Thursday 3/28: 9 easy. Easy in terms of effort, but legs were definitely still tired from yesterday and by the end of this run they were glad to not be moving anymore. (Also OOOOOPS I only realized after the fact that I got the days swapped & I was supposed to do 7 easy on Thursday & 9 on Friday. Oh well!)

Friday 3/29: 7 easy. One of those rainy, windy days on tired noodle legs where it still somehow feels like such a joy to be out there. 😊

Down by the docks on a gray, moody day

Saturday 3/30: Radical rest, and VERY glad to have it (cat hijinks & all). πŸ˜…

Sunday 3 warm up, 3/31: 5.5 warm up, 3 x (2 @ HMP / 3:00 jog), 3 cool down = 15 total.

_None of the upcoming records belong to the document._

Lemma callback_carried j response c : carried c (responseProcessingCallback j response c).
Proof.
  destruct j; cbn [responseProcessingCallback].
  - unfold login_callback. repeat case_match; try by apply emit_carried. by split_and!.
  - by apply emit_carried.
  - apply then_emit_carried; [done|]. case_match; [apply setChats_carried|apply nothing_carried].
  - apply then_emit_carried; [done|]. case_match; [apply setContacts_carried|apply nothing_carried].
  - apply then_emit_carried; [done|]. case_match; [|apply nothing_carried].
    pose proof (setItems_chat (Some ((λ mesg, MessagesList.MkMessageItem (MessageToRecieve.sender_id mesg)
      (fromUtf8 (c_str (MessageToRecieve.text mesg)))) <$> MessagesResponse.messages
        (Response.messages_response response))) (m_messagesList c)) as Hchat. unfold mesagesList.
    destruct (MessagesList.setItems _ _) as [l es]. unfold carried. simpl in *.
    rewrite reactions_lists by done. split_and!; [done|done|set_solver].
  - by apply emit_carried.
  - by apply emit_carried.
  - unfold load_data_callback. destruct (Response.has_contacts_response response).
    { pose proof (setContacts_carried (Response.contacts_response response) c) as H1.
      destruct (setContacts _ c) as [c1 out1].
      pose proof (send_request_carried MessageFactory.createAllMyChatsRequest LoadDataJob c1) as H2.
      destruct (send_request _ _ c1) as [c2 out2]. by apply (carried_seq c (c1, out1) (c2, out2)). }
    case_match; [by apply then_emit_carried, setChats_carried|by apply emit_carried].
  - by apply emit_carried.
Qed.

Lemma session_slot_carried slot c : carried c (session_slot slot c).
Proof.
  unfold session_slot. destruct (slot (m_session c)) as [s es].
  apply (do_all_carried do_effect es (set_session s c)). intros e c'.
  destruct e; try apply plain_effect_carried. apply callback_carried.
Qed.

Lemma if_availible_carried (f : client → client * list output) c :
  (∀ c, carried c (f c)) → carried c (if_availible f c).
Proof. intros Hf. unfold if_availible. case_match; [|apply nothing_carried]. apply (Hf (set_availible false c)). Qed.

Lemma update_carried ip port c : carried c (updateConnectionSettings ip port c).
Proof.
  apply if_availible_carried. clear c. intros c. unfold backend_update.
  destruct (NetworkSession.connect _ _ _) as [[error s] es].
  pose proof (do_all_carried plain_effect es (set_session s c) plain_effect_carried) as H1.
  destruct (do_all _ _ _) as [c1 out1].
  destruct error as [text|]; simpl.
  { by apply (carried_seq c (c1, out1) (set_availible true c1, _)), (emit_carried (updatedConnectionSettings _)). }
  unfold setServerIp, setServerPort, emit. repeat case_match; simplify_eq/=;
    (rewrite <- ?app_assoc; apply (carried_seq c (c1, out1) (_, _)); [done|]; apply carried_same; [done|done|];
     simpl; set_solver).
Qed.

Lemma happens_carried h c : (∀ k, h ≠ SelectChat k) → carried c (happens h c).
Proof.
  intros Hk. destruct h; cbn [happens];
    try (apply if_availible_carried; intros; apply send_request_carried);
    try apply session_slot_carried.
  - apply update_carried.
  - by edestruct Hk.
Qed.

Lemma setCurrentChatId_chat k l : MessagesList.m_currentChatId (MessagesList.setCurrentChatId k l).1 = k.
Proof. unfold MessagesList.setCurrentChatId. case_match; [by apply Z.eqb_eq|]. by case_match. Qed.

Lemma select_chat k c : m_profile (happens (SelectChat k) c).1 = m_profile c ∧
  MessagesList.m_currentChatId (m_messagesList (happens (SelectChat k) c).1) = k ∧
  availible (happens (SelectChat k) c).1 = availible c.
Proof.
  pose proof (setCurrentChatId_chat k (m_messagesList c)) as H. cbn [happens].
  by destruct (MessagesList.setCurrentChatId _ _) as [l es].
Qed.

Lemma calm_profile h c : calm h = true → m_profile (happens h c).1 = m_profile c.
Proof.
  intros Hq. destruct (is_operation h) eqn:Hop; [by apply operation_contents|].
  destruct h; try done. apply select_chat.
Qed.
End Backend.

(** ** What was called *)

Section Called.
Context `{W : WireFormat} `{Q : Qt}.
Implicit Types (hs : list happening) (c : client).

(** The client that the calls leave. *)
Definition lived hs c : client := foldl (λ c h, (happens h c).1) c hs.

Lemma lived_app hs hs' c : lived (hs ++ hs') c = lived hs' (lived hs c).
Proof. apply foldl_app. Qed.

Lemma lived_life hs c : (life hs c).1.1 = lived hs c.
Proof.
  revert c. induction hs as [|h hs IH]; intros c; [done|]. simpl. unfold lived in *. simpl.
  destruct (happens h c) as [c1 out]. specialize (IH c1). by destruct (life hs c1) as [[c2 out2] k].
Qed.

(** A chat is chosen only to load it, by a free client, and only the chat that
    was chosen is loaded. *)
Fixpoint guarded hs c : Prop :=
  match hs with
  | [] => True
  | h :: hs =>
    match h with
    | SelectChat k => availible c = true ∧ head hs = Some (LoadMessages k)
    | LoadMessages k => MessagesList.m_currentChatId (m_messagesList c) = k
    | _ => True
    end ∧ guarded hs (happens h c).1
  end.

A tasty post-run recovery meal of barley, leeks, and asparagus
(not pictured = a leftover piece of herb-crusted salmon, gotta get those prots)


🎧In my ears this week:🎧

  • Nobody Asked Us with Des & Kara: The Space Between. Always love a good episode with these ladies. 
  • End of Story by A.J. Finn. Near the end of his life, the famous mystery/thriller writer Sebastien Trap invites fellow writer Nikki Hunter to stay for the last months of his life and write his autobiography. In addition to his much-loved books, Trap is perhaps best known for the fact that his wife and young son appear to have disappeared without a trace on New Year's Eve 1999. Some think Sebastien himself is responsible while others spin all kinds of much wilder conspiracy theories. Nikki soon finds herself enmeshed in the family's drama, and when someone else close to Sebastien suffers a tragic end, the stakes suddenly feel drastically higher. Another winner by A.J. Finn! 
  • Dayswork by Chris Bachelder & Jennifer Habel. During the endless days of the pandemic, a writer works on a book about Herman Melville while her husband patiently listens to her ramblings. Enjoyable as an audiobook, but reading a bit more about it afterward, I think this is one I want to go back and read in hard copy, because it sounds like the poet partner of the pair (Habel) did a lot of poetic-type structural stuff with the story in the text that you miss out on in the audiobook.
  • First Lie Wins by Ashley Elston. Our protagonist, Evie Porter, works for a mysterious Mr. Smith, taking on fake identities and carrying out various sketchy tasks at his behest. In her current somewhat longer-term assignment in Louisiana, she has managed to meet, bewitch, and shack up with Seemingly Perfect Southern Gentleman Ryan Summer. She doesn't yet know what she's supposed to do for Mr. Smith, but in the meantime simply keeps bewitching away and enjoying the pretty sweet life she's got going with Ryan, actually. But then a new lady shows up in town bearing more than a passing resemblance to Evie--and using Evie's actual, literal, government name & identity as her own. Now Evie (not really Evie) has to figure out what's up, while also trying to remember that this whole deal with Ryan is not actually real. 
  • Listen for the Lie by Amy Tintera. Five years ago, Lucy Chase left her small-town Texas home with basically everyone there believing that she murdered her best friend Savannah after a mutual friend's wedding. While there wasn't enough evidence to charge Lucy, she's been rather useless in terms of truly clearing her name since she has no memory of the night, most likely due to a traumatic brain injury she suffered during whatever went down. But now a popular podcaster is dragging Savannah's murder and Lucy's possible involvement back into the public eye, and Lucy soon finds herself on her way back home, ostensibly to celebrate her grandmother's 80th birthday, but also to maybe a little bit see what can be done about figuring out the truth, for better or worse.
  • The Mystery Writer by Sulari Gentill. Theodosia Benton has finally accepted that, in spite of her grandfather's wishes (and financial support), she actually does not want to be a lawyer and instead wants to be a writer. When Theo leaves Australia and arrives on her older brother Gus's doorstep in Lawrence, Kansas, Gus takes her in and does his best to support her as she pursues her new dream. Theo soon meets a well-known writer who becomes her mentor, but things go south when she finds him brutally murdered in his home. Theo and Gus soon find themselves investigating conspiracy theories and dodging murder accusations.